Wal-mart stocks everything needed to maintain a proper and culturally fulfilled existence. One can experience the diversity of the world’s cuisine in the comfort of their own home through a thousand varieties of Hamburger Helper, microwaveable burritos, and the finest DiGiorno Pizza. After an enjoyable meal the likes of which could not be replicated in any larger, morally bankrupt community, one can retire to a tastefully decorated sitting room that exudes the patriotism that can only come from having an eagle statuette with a Thomas Kinkade 9/11 with rippling American flag chiaroscuro screen printed on the wings. The soothing melodies of prima uomos like Scott Stapp of Creed and Austin Winkler of Hinder can delicately waft through one.s leisure time. The impeccable selection and wide range of goods offered by Wal-Mart is unmatched by other retailers. One can tell the quality of the establishment from the fact that it sells warm PBR, Dale Earnhardt shower curtains, and all material goods in between.

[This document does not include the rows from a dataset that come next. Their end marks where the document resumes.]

Lemma pruneImports_invariant i unused body g r body' g' r' :
  wellFormed g -> covered g ->
  pruneImports i unused body g r = Ok (body', g', r') ->
  wellFormed g' /\ covered g' /\ shrinks g g' /\ graphOutputs g' = graphOutputs g
  /\ subBody body' body
  /\ (forall s, In s body -> isImport s = false -> In s body').
Proof.
  revert g r body' g' r'. induction body as [|s body IH]; intros g r body' g' r' Hwf Hcov H.
  - simpl in H. injection H as <- <- <-.
    split; [exact Hwf|]. split; [exact Hcov|]. split; [apply shrinks_refl|].
    split; [reflexivity|]. split; [intros s []|intros s []].
  - destruct s as [src specs|d|d specs|b].
    2-4: simpl in H; apply bind_Ok in H as ([[rest g1] r1] & Hrest & H);
         injection H as <- <- <-;
         destruct (IH _ _ _ _ _ Hwf Hcov Hrest) as (Hwf' & Hcov' & Hshr & Hout & Hsub & Hkept);
         split; [exact Hwf'|]; split; [exact Hcov'|]; split; [exact Hshr|];
         split; [exact Hout|]; split; [apply subBody_cons_same; exact Hsub|];
         intros s [<-|Hs] Him; [left; reflexivity|right; auto].
    simpl in H. apply bind_Ok in H as (specs' & Hspecs & H).
    pose proof (filterSpecifiers_incl _ _ _ Hspecs) as Hincl.
    destruct specs' as [|sp specs'].
    + apply bind_Ok in H as (g1 & Hg1 & H).
      destruct (unlink_invariant _ _ _ _ Hwf Hcov Hg1) as (Hwf1 & Hcov1 & Hshr1 & Hout1).
      destruct (IH _ _ _ _ _ Hwf1 Hcov1 H) as (Hwf' & Hcov' & Hshr & Hout & Hsub & Hkept).
      split; [exact Hwf'|]. split; [exact Hcov'|].
      split; [eapply shrinks_trans; eauto|]. split; [congruence|].
      split; [apply subBody_cons_drop; exact Hsub|].
      intros s [<-|Hs] Him; [discriminate|auto].
    + apply bind_Ok in H as ([[rest g1] r1] & Hrest & H). injection H as <- <- <-.
      destruct (IH _ _ _ _ _ Hwf Hcov Hrest) as (Hwf' & Hcov' & Hshr & Hout & Hsub & Hkept).
      split; [exact Hwf'|]. split; [exact Hcov'|]. split; [exact Hshr|].
      split; [exact Hout|]. split.
      * intros s' [<-|Hs'].
        -- right. exists src, specs, (sp :: specs'). split; [reflexivity|].
           split; [left; reflexivity|exact Hincl].
        -- destruct (Hsub s' Hs') as [Hin|(src0 & specs0 & specs0' & -> & Hin & Hincl0)].
           ++ left. right. exact Hin.
           ++ right. exists src0, specs0, specs0'. split; [reflexivity|].
              split; [right; exact Hin|exact Hincl0].
      * intros s [<-|Hs] Him; [discriminate|right; auto].
Qed.
(** C9. When the path given as [--repository], made absolute, does not
    exist, the process prints an error to standard error and exits with
    status 1; the test of the path is the only thing it did before: no
    completion client and no observer was constructed and no pipeline
    run. When the path exists, the validation does not end the process:
    the client is constructed next, and however the process ends later
    it is not by [sys.exit]; with [--watch] it ends normally, with
    status 0. *)
Theorem main_requires_repository (args : Args.t) (env : Env)
    (event_handler : option RepositoryChangeHandler.t) :
  (env_exists env (env_abspath env (env_expanduser env (Args.repository args)))
     = false ->
   main args env event_handler =
     (event_handler,
      [Exists (env_abspath env (env_expanduser env (Args.repository args)));
       Print Stderr
         ("Error: Repository path does not exist: " +:+
          env_abspath env (env_expanduser env (Args.repository args)))],
      Raise (SystemExit 1)) /\
   exit_status (result_of (main args env event_handler)) = 1%Z) /\
  (env_exists env (env_abspath env (env_expanduser env (Args.repository args)))
     = true ->
   exists event_handler' client trace r,
     main args env event_handler =
       (event_handler',
        Exists (env_abspath env (env_expanduser env (Args.repository args)))
          :: NewOpenAI client :: trace,
        r) /\
     (forall code, r <> Raise (SystemExit code)) /\
     (Args.watch args = true -> r = Ok tt /\ exit_status r = 0%Z)).
Proof.
  split; intros Hex.
  - assert (main args env event_handler =
     (event_handler,
      [Exists (env_abspath env (env_expanduser env (Args.repository args)));
       Print Stderr
         ("Error: Repository path does not exist: " +:+
          env_abspath env (env_expanduser env (Args.repository args)))],
      Raise (SystemExit 1))) as H; [|by rewrite H].
    cbv [main bind os_path_exists ask emit ret print raise].
    by rewrite Hex.
  - destruct (Args.watch args) eqn:Hw.
    + cbv [main bind os_path_exists ask emit ret print raise
             DistilLabsLLM.init try_except put].
      rewrite Hex, Hw. cbv [negb]. cbv beta iota.
      rewrite wait_for_interrupt_eq. cbv beta iota.
      eexists _, _, _, _. split; [reflexivity|]. by split.
    + rewrite (main_one_shot_eq _ _ _ Hex Hw).
      pose proof (run_result
                    (env_abspath env (env_expanduser env (Args.repository args)))
                    {| DistilLabsLLM.model_name := Args.model args;
                       DistilLabsLLM.client :=
                         {| base_url :=
                              "http://127.0.0.1:" +:+
                              str_of_int (Args.port args) +:+ "/v1";
                            api_key := Args.api_key args |} |}
                    env event_handler) as Hr.
      destruct (run_git_diff_analysis _ _ _ _) as [[s' tr] r].
      unfold result_of in Hr. simpl in Hr.
      eexists _, _, _, _. split; [reflexivity|]. split; [|done].
      intros code. by destruct Hr as [->|[->|[text ->]]].
Qed.

Lemma main_requires_repository_witness :
  main {| Args.api_key := "EMPTY"; Args.model := "commit-bot-llama-1.0-1B";
          Args.port := 11434; Args.repository := "/home/dev/missing";
          Args.watch := true |}
    (Sample.world 1762240000 (Exited 0 EmptyString EmptyString)) None =
  (None,
   [Exists "/home/dev/missing";
    Print Stderr "Error: Repository path does not exist: /home/dev/missing"],
   Raise (SystemExit 1)).
Proof.
  apply (proj1 (proj1 (main_requires_repository
                         {| Args.api_key := "EMPTY";
                            Args.model := "commit-bot-llama-1.0-1B";
                            Args.port := 11434;
                            Args.repository := "/home/dev/missing";
                            Args.watch := true |}
                         (Sample.world 1762240000 (Exited 0 "" "")) None)
                  eq_refl)).
Defined.

(** C6. For every question and every diff, [get_prompt] returns exactly
    two messages, the system message first and the user message second.
    The system message is one fixed dict, the same for all inputs; the
    content of the user message is a fixed head followed by the diff
    between [<context>] and [</context>] and the question between
    [<question>] and [</question>], both verbatim. Equal inputs give
    equal message lists, whatever the client object. *)
Theorem get_prompt_messages :
  exists (system_message : gmap string string) (head : string),
    system_message = {[ "role" := "system"; "content" := SYSTEM_CONTENT ]} /\
    (forall self question context,
       DistilLabsLLM.get_prompt self question context =
         [ system_message;
           {[ "role" := "user";
              "content" :=
                head +:+ "<context>" +:+ context +:+ "</context>" +:+ NL +:+
                "<question>" +:+ question +:+ "</question>" +:+ NL ]} ]) /\
    (forall self self' question question' context context',
       question = question' -> context = context' ->
       DistilLabsLLM.get_prompt self question context =
         DistilLabsLLM.get_prompt self' question' context').
Proof.
  eexists _, "

Now for the real task, solve the task in question block based on the context in context block.
Generate only the solution, do not generate anything else
".
  split; [reflexivity|]. split.
  - intros self question context. reflexivity.
  - by intros self self' question question' context context' -> ->.
Qed.

End claims_main.

(** * The temperature of every request of a watch session *)

Section temperature_facts.

Import Py Bot Trace.

Lemma requests_app (t1 t2 : list effect) :
  requests (t1 ++ t2) = requests t1 ++ requests t2.
Proof.
  induction t1 as [|e t1 IH]; [done|]. destruct e; simpl; by rewrite ?IH.
Qed.

Lemma run_temperature {S : Type} (repository_path : string)
    (client : DistilLabsLLM.t) (env : Env) (s : S) :
  Forall (fun request => temperature request = 0%Z)
    (requests (trace_of (run_git_diff_analysis repository_path client env s))).
Proof.
  destruct (run_cases repository_path env)
    as [Hi|[[t H]|[(rc & out & err & H & Hrc)|[[err H]|(out & err & H & Hout)]]]].
  - rewrite (run_interrupted _ _ _ _ Hi). constructor.
  - rewrite (run_not_run _ _ _ _ _ H). constructor.
  - rewrite (run_failed_exit _ _ _ _ _ _ _ H Hrc). constructor.
  - rewrite (run_no_changes _ _ _ _ _ H). constructor.
  - destruct (run_changes _ client _ s _ _ H Hout) as (tail & r & -> & Ht & _).
    unfold trace_of. simpl. rewrite Ht. by repeat constructor.
Qed.

Lemma on_any_event_temperature (event : FileSystemEvent) (env : Env)
    (self : RepositoryChangeHandler.t) :
  Forall (fun request => temperature request = 0%Z)
    (requests (trace_of (RepositoryChangeHandler.on_any_event event env self))).
Proof.
  rewrite on_any_event_eq.
  destruct (_ || _); [constructor|].
  destruct (Qle_bool _ _); [|constructor].
  pose proof (run_temperature (RepositoryChangeHandler.repository_path self)
                (RepositoryChangeHandler.client self) env
                (RepositoryChangeHandler.set_last_trigger_time self
                   (env_time env))) as H.
  by destruct (run_git_diff_analysis _ _ _ _) as [[s' tr] r].
Qed.

(** Whatever events the dispatching thread delivers, every request that
    leaves the program has temperature 0. *)
Lemma observer_run_temperature (queue : list (Env * FileSystemEvent))
    (self : RepositoryChangeHandler.t) :
  Forall (fun request => temperature request = 0%Z)
    (requests (trace_of (observer_run queue self))).
Proof.
  revert self. induction queue as [|[env event] queue IH]; intros self;
    [constructor|].
  simpl. pose proof (on_any_event_temperature event env self) as H.
  destruct (RepositoryChangeHandler.on_any_event event env self)
    as [[self' trace] [[]|e]]; [|done].
  specialize (IH self').
  destruct (observer_run queue self') as [[self'' trace'] r].
  unfold trace_of in *. simpl in *. rewrite requests_app.
  by apply Forall_app.
Qed.

End temperature_facts.

(** * Further properties of the normalizer *)

Section normalize_extra_facts.

Import Scan.

Lemma split_app_lf (a b : string) :
  PyStr.split PyStr.LF (a +:+ Bot.NL +:+ b) =
    PyStr.split PyStr.LF a ++ PyStr.split PyStr.LF b.
Proof.
  induction a as [|c a IH]; [done|]. rewrite append_cons. simpl.
  destruct (Ascii.eqb_spec c PyStr.LF); [by rewrite IH|].
  rewrite IH. pose proof (split_nonempty a) as Hne.
  by destruct (PyStr.split PyStr.LF a).
Qed.

Lemma join_app (ls1 ls2 : list string) :
  ls1 <> [] -> ls2 <> [] ->
  PyStr.join Bot.NL (ls1 ++ ls2) =
    PyStr.join Bot.NL ls1 +:+ Bot.NL +:+ PyStr.join Bot.NL ls2.
Proof.
  intros H1 H2. induction ls1 as [|l ls1 IH]; [done|].
  destruct ls1 as [|l' ls1].
  - simpl app. by rewrite join_cons.
  - rewrite <- app_comm_cons, !join_cons by done.
    rewrite IH by done. by rewrite !append_assoc.
Qed.
(** The body of the loop over the sources, lines 136-145. *)
Definition writeSource (src : string) : M unit :=
  content <- lift (readFileSync src) ;;
  content <- lift (replaceVersionPlaceholders src content) ;;
  content <-
    (if String.eqb (Path.basename src) "package.json"
     then lift (amendPackageJson src content)
     else ret content) ;;
  let outputPath := Path.join [out p; Path.relative cwd (srcDir p) src] in
  emit (Mkdir (Path.dirname outputPath)) ;;;
  emit (WriteFile outputPath content).

(** The body of the loop over the bundle-index metadata, lines 147-150. *)
Definition writeBundleIndexMetadata (f : string) : M unit :=
  outputPath <- moveBundleIndex f ;;
  content <- lift (readFileSync f) ;;
  content <- lift (replaceVersionPlaceholders f content) ;;
  emit (WriteFile outputPath content).

(** The text of the redirecting metadata, lines 158-164. *)
Definition redirectMetadata (baseName : string) : string :=
  stringify
    (JObject
       [("__symbolic", JString "module");
        ("version", JNumber "3");
        ("metadata", JObject []);
        ("exports",
          JArray [JObject [("from", JString ("./" ++ baseName ++ "/" ++ baseName))]]);
        ("flatModuleIndexRedirect", JBool true)])
  ++ nl.

(** The text of the redirecting declaration file, lines 169-172. *)
Definition redirectDeclaration (licenseBanner baseName : string) : string :=
  licenseBanner ++ " "
    ++ (nl ++ " export * from './" ++ baseName ++ "/" ++ baseName ++ "'" ++ nl).

(** The body of the loop over the secondary entry points, lines 154-173. *)
Definition writeRedirects (licenseBanner secondaryEntryPoint : string) : M unit :=
  let baseName := template (JS.pop (JS.split secondaryEntryPoint "/")) in
  let dirName := Path.join (JS.slice_init (JS.split secondaryEntryPoint "/")) in
  emit (WriteFile (Path.join [out p; dirName; baseName ++ ".metadata.json"])
          (redirectMetadata baseName)) ;;;
  emit (WriteFile (Path.join [out p; dirName; baseName ++ ".d.ts"])
          (redirectDeclaration licenseBanner baseName)).

(** [main] from line 28 on. *)
Definition run : M Z :=
  emit (Mkdir (out p)) ;;;
  (if truthy (Some (readmeMd p))
   then emit (Cp (readmeMd p) (Path.join [out p; "README.md"]))
   else ret tt) ;;;
  forEach (fesms2015 p) (fun fesm2015 => writeFesm fesm2015 (Path.join [out p; "esm2015"])) ;;;
  forEach (fesms5 p) (fun fesm5 => writeFesm fesm5 (Path.join [out p; "esm5"])) ;;;
  let bundlesDir := Path.join [out p; "bundles"] in
  emit (Mkdir bundlesDir) ;;;
  forEach (bundles p) (fun bundle => emit (Cp bundle bundlesDir)) ;;;
  let allsrcs := shx_find (binDir p) in
  forEach (List.filter (filter ".d.ts") allsrcs) writeDeclaration ;;;
  forEach (srcs p) writeSource ;;;
  forEach (List.filter (filter ".bundle_index.metadata.json") allsrcs)
    writeBundleIndexMetadata ;;;
  licenseBanner <-
    (if truthy (licenseFile p)
     then lift (readFileSync (template (licenseFile p)))
     else ret EmptyString) ;;
  st <- get ;;
  forEach (secondaryEntryPoints st) (writeRedirects licenseBanner) ;;;
  ret 0%Z.

End WithEnv.

(** The extension [moveBundleIndex] settles on for [f], lines 89-94. *)
Definition bundleIndexExt (f ext : string) : Prop :=
  (JS.endsWith f ".d.ts" = true /\ ext = ".d.ts")
  \/ (JS.endsWith f ".d.ts" = false
      /\ JS.endsWith f ".metadata.json" = true /\ ext = ".metadata.json").

(** Lines 23-26: [arg.split(',').filter(s => !!s)]. *)
Definition listArg (arg : string) : list string :=
  List.filter (fun s => negb (isEmpty s)) (JS.split arg ",").
(** * torch_autoneb: the landscape graph and the AutoNEB orchestration

    A shallow embedding of [torch_autoneb/__init__.py]: the path optimizer
    [neb], the cycle manager [auto_neb], the exploration loop
    [landscape_exploration], the graph reducer [to_simple_graph] and the
    loader [load_pickle_graph], together with the part of networkx's
    [MultiGraph] and [Graph] they rely on.  ([find_minimum] does not touch
    the graph; it is in the module [FindMinimum].)

    Python exceptions are values of [exn]; a computation that may raise
    returns a [result].  Code that mutates the graph is written in a state
    and error monad [M]: an exception leaves the mutations made so far in
    place, as in Python.  Line numbers refer to [__init__.py]. *)

From Stdlib Require Import ZArith QArith String List.
From stdpp Require Import gmap strings list fin_maps.

Local Open Scope string_scope.

(** ** Exceptions and results *)

Inductive exn : Type :=
| KeyError
| IndexError
| TypeError
| AttributeError
| AssertionError
| RuntimeError
| OSError
| ValueError (msg : string).

Inductive result (A : Type) : Type :=
| Ok (a : A)
| Raise (e : exn).

Arguments Ok {A} a.
Arguments Raise {A} e.

Definition result_bind {A B : Type} (r : result A) (k : A -> result B) : result B :=
  match r with
  | Ok a => k a
  | Raise e => Raise e
  end.

Notation "x <~ r ; k" := (result_bind r (fun x => k))
  (at level 20, r at level 100, k at level 200, only parsing).
Notation "' pat <~ r ; k" := (result_bind r (fun pat => k))
  (at level 20, pat pattern, r at level 100, k at level 200, only parsing).

Definition of_option {A : Type} (e : exn) (o : option A) : result A :=
  match o with
  | Some a => Ok a
  | None => Raise e
  end.

(** ** Attribute values

    Floats are modelled by exact rationals (finite values only); a tensor is
    one- or two-dimensional. *)

Inductive tensor : Type :=
| T1 (xs : list Q)
| T2 (rows : list (list Q)).

Inductive value : Type :=
| VNum (q : Q)
| VInt (z : Z)
| VTensor (t : tensor).

(** An attribute dictionary: attribute names are strings (they travel as
    keyword arguments). *)
Abbreviation attrs := (gmap string value).

(** [d[name]] *)
Definition attrs_getitem (d : attrs) (name : string) : result value :=
  of_option KeyError (d !! name).

(** [d.update(other)]: the entries of [other] win. *)
Definition attrs_update (d other : attrs) : attrs := other ∪ d.

Definition tensor_elements (t : tensor) : list Q :=
  match t with
  | T1 xs => xs
  | T2 rows => concat rows
  end.

(** The number a value stands for in a comparison that Python can turn into
    a truth value: a scalar, or a tensor with exactly one element. *)
Definition as_scalar (v : value) : option Q :=
  match v with
  | VNum q => Some q
  | VInt z => Some (inject_Z z)
  | VTensor t =>
      match tensor_elements t with
      | [q] => Some q
      | _ => None
      end
  end.

Definition Qltb (x y : Q) : bool := negb (Qle_bool y x).

(** [bool(a < b)]: tensors with several (or no) elements have no truth value. *)
Definition value_lt (a b : value) : result bool :=
  match as_scalar a, as_scalar b with
  | Some x, Some y => Ok (Qltb x y)
  | _, _ => Raise RuntimeError
  end.

(** [t.view(1, -1)] *)
Definition view_row (v : value) : result (list Q) :=
  match v with
  | VTensor t => Ok (tensor_elements t)
  | _ => Raise AttributeError
  end.

(** [torch.cat([r1, r2])] of two one-row tensors. *)
Definition cat_rows (r1 r2 : list Q) : result value :=
  if Nat.eqb (length r1) (length r2)
  then Ok (VTensor (T2 [r1; r2]))
  else Raise RuntimeError.

(** [torch.ones(1)] *)
Definition ones1 : value := VTensor (T1 [1%Q]).

(** ** Python built-ins *)

(** [min(xs, key=key)]: the first element whose key is not beaten by a
    later, strictly smaller one. *)
Fixpoint py_min_loop {A : Type} (key : A -> result value) (best : A) (best_val : value)
    (rest : list A) : result A :=
  match rest with
  | [] => Ok best
  | x :: rest' =>
      v <~ key x;
      b <~ value_lt v best_val;
      if b : bool then py_min_loop key x v rest' else py_min_loop key best best_val rest'
  end.

Definition py_min {A : Type} (xs : list A) (key : A -> result value) : result A :=
  match xs with
  | [] => Raise (ValueError "min() arg is an empty sequence")
  | x :: rest => v <~ key x; py_min_loop key x v rest
  end.

(** [xs[i]] on a list, negative indices counting from the end. *)
Definition py_list_getitem {A : Type} (xs : list A) (i : Z) : result A :=
  let n := Z.of_nat (length xs) in
  if ((0 <=? i) && (i <? n))%Z then of_option IndexError (xs !! Z.to_nat i)
  else if ((- n <=? i) && (i <? 0))%Z then of_option IndexError (xs !! Z.to_nat (n + i))
  else Raise IndexError.
(** * A shallow embedding of the YASF scene-file parser (Three.js)

    The parser reads a JSON scene description (globals, cameras, textures,
    materials and a scene graph) and builds Three.js objects from it.  This
    development embeds the parts of the code that decide the validators of
    [MyValidationUtils], the light factory [createLight], the texture-repeat
    post-pass of [createPrimitive], the material loading of [MyContents],
    [applyTransformations] and the recursive graph builder [GraphParser].

    JavaScript numbers are modelled as exact rationals extended with the two
    infinities and NaN; the rounding of IEEE doubles and the sign of zero are
    not modelled. *)

From Stdlib Require Import QArith Qabs Qminmax Qround String Ascii ZArith List Relations.
From Stdlib Require Import Lqa DecimalString DecimalNat.
From stdpp Require Import base gmap strings list.



(** ** JavaScript values *)
Module JS.

(** A JavaScript number. *)
Inductive jsnum :=
| JFin (q : Q)
| JPosInf
| JNegInf
| JNaN.

(** A JavaScript value as the scene JSON can deliver it.  [JObj] is a plain
    (non-array) object: its string conversion is "[object Object]". *)
Inductive jsval :=
| JUndef
| JNull
| JBool (b : bool)
| JNum (n : jsnum)
| JStr (s : string)
| JObj.


#[global] Instance Q_eq_dec : EqDecision Q.
Proof. intros [n1 d1] [n2 d2]; unfold Decision; decide equality; solve_decision. Defined.
#[global] Instance jsnum_eq_dec : EqDecision jsnum.
Proof. solve_decision. Defined.
#[global] Instance jsval_eq_dec : EqDecision jsval.
Proof. solve_decision. Defined.

(** Abstract relational comparison of two numbers; [None] when one of them
    is NaN (every comparison with NaN is false). *)
Definition js_cmp (a b : jsnum) : option comparison :=
  match a, b with
  | JNaN, _ | _, JNaN => None
  | JFin x, JFin y => Some (Qcompare x y)
  | JNegInf, JNegInf | JPosInf, JPosInf => Some Eq
  | JNegInf, _ | _, JPosInf => Some Lt
  | JPosInf, _ | _, JNegInf => Some Gt
  end.

Definition js_lt (a b : jsnum) : bool :=
  match js_cmp a b with Some Lt => true | _ => false end.
Definition js_gt (a b : jsnum) : bool :=
  match js_cmp a b with Some Gt => true | _ => false end.
Definition js_le (a b : jsnum) : bool :=
  match js_cmp a b with Some Lt | Some Eq => true | _ => false end.
Definition js_ge (a b : jsnum) : bool :=
  match js_cmp a b with Some Gt | Some Eq => true | _ => false end.
(** Strict equality [===] on numbers. *)
Definition js_eqn (a b : jsnum) : bool :=
  match js_cmp a b with Some Eq => true | _ => false end.

Definition js_isNaN (a : jsnum) : bool :=
  match a with JNaN => true | _ => false end.

(** [Math.abs] *)
Definition js_abs (a : jsnum) : jsnum :=
  match a with
  | JFin q => JFin (Qabs q)
  | JPosInf | JNegInf => JPosInf
  | JNaN => JNaN
  end.

(** unary minus *)
Definition js_neg (a : jsnum) : jsnum :=
  match a with
  | JFin q => JFin (- q)
  | JPosInf => JNegInf
  | JNegInf => JPosInf
  | JNaN => JNaN
  end.

(** [Math.min] and [Math.max] of two numbers. *)
Definition js_min (a b : jsnum) : jsnum :=
  match js_cmp a b with
  | None => JNaN
  | Some Gt => b
  | Some _ => a
  end.
Definition js_max (a b : jsnum) : jsnum :=
  match js_cmp a b with
  | None => JNaN
  | Some Lt => b
  | Some _ => a
  end.


(** Binary arithmetic on numbers. *)
Definition js_add (a b : jsnum) : jsnum :=
  match a, b with
  | JNaN, _ | _, JNaN => JNaN
  | JFin x, JFin y => JFin (x + y)
  | JPosInf, JNegInf | JNegInf, JPosInf => JNaN
  | JPosInf, _ | _, JPosInf => JPosInf
  | JNegInf, _ | _, JNegInf => JNegInf
  end.

Definition js_sub (a b : jsnum) : jsnum := js_add a (js_neg b).

Definition js_div (a b : jsnum) : jsnum :=
  match a, b with
  | JNaN, _ | _, JNaN => JNaN
  | JFin x, JFin y =>
      if Qeq_bool y 0 then
        match Qcompare x 0 with Gt => JPosInf | Lt => JNegInf | Eq => JNaN end
      else JFin (x / y)
  | JFin _, _ => JFin 0
  | _, JFin y =>
      (* an infinity divided by a finite number; +0 keeps the sign *)
      if Qle_bool 0 y then a else js_neg a
  | _, _ => JNaN
  end.

(** Truthiness of a number: 0 and NaN are falsy. *)
Definition js_truthy_num (a : jsnum) : bool :=
  match a with
  | JFin q => negb (Qeq_bool q 0)
  | JNaN => false
  | _ => true
  end.

(** [typeof] *)
Definition js_typeof (v : jsval) : string :=
  match v with
  | JUndef => "undefined"
  | JNull | JObj => "object"
  | JBool _ => "boolean"
  | JNum _ => "number"
  | JStr _ => "string"
  end.

(** *** parseFloat *)

Definition is_ws (c : ascii) : bool :=
  match nat_of_ascii c with
  | 32 | 9 | 10 | 11 | 12 | 13 => true
  | _ => false
  end.

Definition digit_val (c : ascii) : option Z :=
  let n := nat_of_ascii c in
  if (48 <=? n)%nat && (n <=? 57)%nat then Some (Z.of_nat (n - 48)) else None.

Fixpoint skip_ws (l : list ascii) : list ascii :=
  match l with
  | c :: r => if is_ws c then skip_ws r else l
  | [] => []
  end.

(** Reads a maximal run of decimal digits: the value accumulated onto
    [acc], the number of digits read and the rest of the input. *)
Fixpoint read_digits (l : list ascii) (acc : Z) (n : nat)
  : Z * nat * list ascii :=
  match l with
  | c :: r =>
      match digit_val c with
      | Some d => read_digits r (acc * 10 + d)%Z (S n)
      | None => (acc, n, l)
      end
  | [] => (acc, n, l)
  end.

Definition starts_with (p l : list ascii) : bool :=
  bool_decide (take (length p) l = p).

(** The optional exponent part [e[+-]digits]: only taken when at least
    one digit follows. *)
Definition read_exponent (l : list ascii) : Z :=
  match l with
  | c :: r =>
      if (Ascii.eqb c "e" || Ascii.eqb c "E")%bool then
        let '(sgn, r') :=
          match r with
          | s :: r'' =>
              if Ascii.eqb s "-" then ((-1)%Z, r'')
              else if Ascii.eqb s "+" then (1%Z, r'') else (1%Z, r)
          | [] => (1%Z, r)
          end in
        let '(e, k, _) := read_digits r' 0 0 in
        if (k =? 0)%nat then 0%Z else (sgn * e)%Z
      else 0%Z
  | [] => 0%Z
  end.

(** [m * 10^e] as a rational. *)
Definition scale10 (m e : Z) : Q :=
  if (0 <=? e)%Z then inject_Z (m * 10 ^ e) else Qmake m (Z.to_pos (10 ^ (- e))).

(** The unsigned StrDecimalLiteral prefix of the input, if any. *)
Definition parse_unsigned (l : list ascii) : jsnum :=
  if starts_with (list_ascii_of_string "Infinity") l then JPosInf else
  let '(ip, ni, r1) := read_digits l 0 0 in
  let '(m, nf, r2) :=
    match r1 with
    | c :: r => if Ascii.eqb c "." then read_digits r ip 0 else (ip, 0%nat, r1)
    | [] => (ip, 0%nat, r1)
    end in
  if ((ni =? 0)%nat && (nf =? 0)%nat)%bool then JNaN
  else JFin (scale10 m (read_exponent r2 - Z.of_nat nf)).

Definition parse_float_string (s : string) : jsnum :=
  match skip_ws (list_ascii_of_string s) with
  | c :: r =>
      if Ascii.eqb c "-" then js_neg (parse_unsigned r)
      else if Ascii.eqb c "+" then parse_unsigned r
      else parse_unsigned (c :: r)
  | [] => JNaN
  end.

(** [parseFloat(v)]: the argument is first converted to a string; a number
    converts to a string that parses back to itself. *)
Definition parseFloat (v : jsval) : jsnum :=
  match v with
  | JNum n => n
  | JStr s => parse_float_string s
  | JUndef | JNull | JBool _ | JObj => JNaN
  end.

(** *** toLowerCase on ASCII strings *)
Definition ascii_lower (c : ascii) : ascii :=
  let n := nat_of_ascii c in
  if (65 <=? n)%nat && (n <=? 90)%nat then ascii_of_nat (n + 32) else c.

Fixpoint toLowerCase (s : string) : string :=
  match s with
  | EmptyString => EmptyString
  | String c r => String (ascii_lower c) (toLowerCase r)
  end.

(** A JSON object with [x], [y], [z] (or [r], [g], [b]) members; a missing
    member is [JUndef]. *)
Record vec3 := mkVec3 { vx : jsval; vy : jsval; vz : jsval }.

(** [a ?? b] on a value. *)
Definition nullish (a b : jsval) : jsval :=
  match a with JUndef | JNull => b | _ => a end.

(** The members that a plain object ([{}], an object of [JSON.parse])
    inherits from [Object.prototype]: [obj[key]] finds them when [key] is
    not an own member, and all of them are truthy (functions, and
    [Object.prototype] itself for [__proto__]). *)
Definition objectPrototypeKey (key : string) : bool :=
  bool_decide (key ∈ ["constructor"; "__defineGetter__"; "__defineSetter__";
                      "hasOwnProperty"; "__lookupGetter__"; "__lookupSetter__";
                      "isPrototypeOf"; "propertyIsEnumerable"; "toString"; "valueOf";
                      "__proto__"; "toLocaleString"]%string).

End JS.
Import JS.

(** ** MyValidationUtils (src/parser/customClasses/02_MyCamera.js) *)
Module Validation.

While the commercial utility of the institution cannot be understated, it serves an important — perhaps a more important even — role as the center of society. As the place to see and be seen, one sees the arbiters of fashion and trends carefully lurking around the self checkout lanes, checking people out. It is truly a place for every age. From the children stuffed five to a cart being pushed around by consummate professionals in the field of tanning, to the hormonal teenage males in their pickup trucks desperately clinging on to any shred of female affection sent their way, and the adults in their slightly better pickup trucks, Wal-mart contains representation from every race, creed, color, national origin, and societal level that the average product of our fine educational programs could imagine. To further enhance the socialization, one must intermingle with all these groups at a snail’s pace. This is the simple by-product of the legions of ambling socialites who must exert all concentration and effort on merely clearing the sides of the aisles without beaching themselves. Their single minded pursuit of inefficient locomotion is adequately offset by the depth and breadth of their conversations — which are conveniently related at volume levels that are amicable to the prospect of idle eavesdropping. The conversations cover the range of happenings at both Tunstall AND Dan River. The Wal-mart elite certainly understands the importance of being true to one’s school, even if it has not been one’s school for the better part of three decades. Without exception, these conversations are exceptionally interesting and relevant to the affairs of a grown citizen. Whether it is the smell of deer urine being used in a last ditch effort to woo the opposite sex in the fall or the feeling of the pursuit of someplace that is open after 8p.m., Wal-mart exudes the ephemeral nostalgia of a better era. Once one has experienced the Wal-mart scene in all of its infinitesimal1 glory, one cannot be satiated by lesser means.

One cannot underestimate the importance of this integral institution to this community or many others. It exists in a manner that enriches and extends the opportunities present in this delightful slice of society. It protects and shelters the surrounding citizens from unwanted experiences in the broadening of culture and knowledge. It insulates the people from the higher quality of other retailers. It ensures the status quo. It creates such a level of comfort, that referencing such a place without a well-positioned definite article elicits cries of blasphemy and heresy. The Wal-mart is the natural progression2 of this nation.s retail organizations. Wal-mart has the buying power to stock more useless stuff cheaper. The only way Wal-mart could become better is if it offered an in house payday loan office! In one-thousand years, after the moral and societal depravities that we hypocritically denounce cause the collapse of this golden era, anthropologists (and other tweed clad, effete, out-of-touch, elitist, liberal, intellectual types) will look back on the machinations of corporations like Wal-mart and finally understand it for the good that it was.